(Collection entries)
(** Messages a node sends to itself. *)
Lemma local_calm mt : mt = MsgHup \/ mt = MsgBeat \/ mt = MsgCheckQuorum -> pres calm (local mt).
Proof.
  intros Hm. unfold local, this. apply pres_bind; [typeclasses eauto|pres_tac calm_leaf|intros r].
  apply pres_bind; [typeclasses eauto| |intros ?; pres_tac calm_leaf]. set (m := _ <| m_from := _ |>).
  assert (T : m_type m = mt) by done. clearbody m. unfold Step, this, ok.
  apply pres_bind; [typeclasses eauto|apply StepTerm_calm|intros go]. destruct (negb go); [pres_tac calm_leaf|].
  apply pres_bind; [typeclasses eauto|pres_tac calm_leaf|intros r1].
  assert (Hlead : pres calm (StepLeader m)) by (apply StepLeader_calm; rewrite T; by destruct Hm as [->|[->| ->]]).
  unfold StepCandidate, StepFollower, this. rewrite T. destruct Hm as [->|[->| ->]]; pres_tac ltac:(first [apply Hlead | calm_leaf]).
Qed.

Lemma Tick_calm : pres calm Tick.
Proof.
  unfold Tick, TickElection, TickHeartbeat, tick_beat, elapse, AbortLeaderTransfer, this.
  pres_tac ltac:(first [apply local_calm; by auto | calm_leaf]).
Qed.
End NodeCalm.

(** The methods that commit nothing. *)
#[export] Hint Resolve SendAppend_calm SendAppendAggressively_calm send_calm BroadcastAppend_calm BroadcastHeartbeat_with_calm
  SendRequestSnapshot_calm HasUnappliedConfChanges_calm Reset_calm BecomeFollower_calm BecomePreCandidate_calm BecomeCandidate_calm
  AppendEntry_calm BecomeLeader_calm Hup_calm Poll_calm answer_read_calm ack_read_calm StepTerm_calm CommitApply_calm
  RequestSnapshot_calm Tick_calm : calm.

Ltac calm_leaf := first
  [ solve [auto with calm] | apply with_progress_calm, MaybeSendAppend_ctx_calm
  | apply on_log_calm, even_tame; first [ apply MaybePersist_even | apply MaybePersistSnapshot_even ]
  | apply on_progress_calm; intros _; apply lower_matched; pres_tac peer_leaf
  | apply on_tracker_calm; first [ apply ApplyConf_lower | apply pres_modify; intros ?; by apply tracker_lower_same ]
  | apply pres_modify; intros ?; apply calm_frame; reflexivity | apply pres_zoom; intros; apply calm_frame; reflexivity ].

■ **ASSIGNMENT**
Nothing in the records may be left out; transcribe all of them exactly.

■ **SOLUTION FOR THIS TASK**
(** Messages a node sends to itself. *)
Lemma local_calm mt : mt = MsgHup \/ mt = MsgBeat \/ mt = MsgCheckQuorum -> pres calm (local mt).
Proof.
  intros Hm. unfold local, this. apply pres_bind; [typeclasses eauto|pres_tac calm_leaf|intros r].
  apply pres_bind; [typeclasses eauto| |intros ?; pres_tac calm_leaf]. set (m := _ <| m_from := _ |>).
  assert (T : m_type m = mt) by done. clearbody m. unfold Step, this, ok.
  apply pres_bind; [typeclasses eauto|apply StepTerm_calm|intros go]. destruct (negb go); [pres_tac calm_leaf|].
  apply pres_bind; [typeclasses eauto|pres_tac calm_leaf|intros r1].
  assert (Hlead : pres calm (StepLeader m)) by (apply StepLeader_calm; rewrite T; by destruct Hm as [->|[->| ->]]).
  unfold StepCandidate, StepFollower, this. rewrite T. destruct Hm as [->|[->| ->]]; pres_tac ltac:(first [apply Hlead | calm_leaf]).
Qed.

Lemma Tick_calm : pres calm Tick.
Proof.
  unfold Tick, TickElection, TickHeartbeat, tick_beat, elapse, AbortLeaderTransfer, this.
  pres_tac ltac:(first [apply local_calm; by auto | calm_leaf]).
Qed.
End NodeCalm.

(** The methods that commit nothing. *)
#[export] Hint Resolve SendAppend_calm SendAppendAggressively_calm send_calm BroadcastAppend_calm BroadcastHeartbeat_with_calm
  SendRequestSnapshot_calm HasUnappliedConfChanges_calm Reset_calm BecomeFollower_calm BecomePreCandidate_calm BecomeCandidate_calm
  AppendEntry_calm BecomeLeader_calm Hup_calm Poll_calm answer_read_calm ack_read_calm StepTerm_calm CommitApply_calm
  RequestSnapshot_calm Tick_calm : calm.

Ltac calm_leaf := first
  [ solve [auto with calm] | apply with_progress_calm, MaybeSendAppend_ctx_calm
  | apply on_log_calm, even_tame; first [ apply MaybePersist_even | apply MaybePersistSnapshot_even ]
  | apply on_progress_calm; intros _; apply lower_matched; pres_tac peer_leaf
  | apply on_tracker_calm; first [ apply ApplyConf_lower | apply pres_modify; intros ?; by apply tracker_lower_same ]
  | apply pres_modify; intros ?; apply calm_frame; reflexivity | apply pres_zoom; intros; apply calm_frame; reflexivity ].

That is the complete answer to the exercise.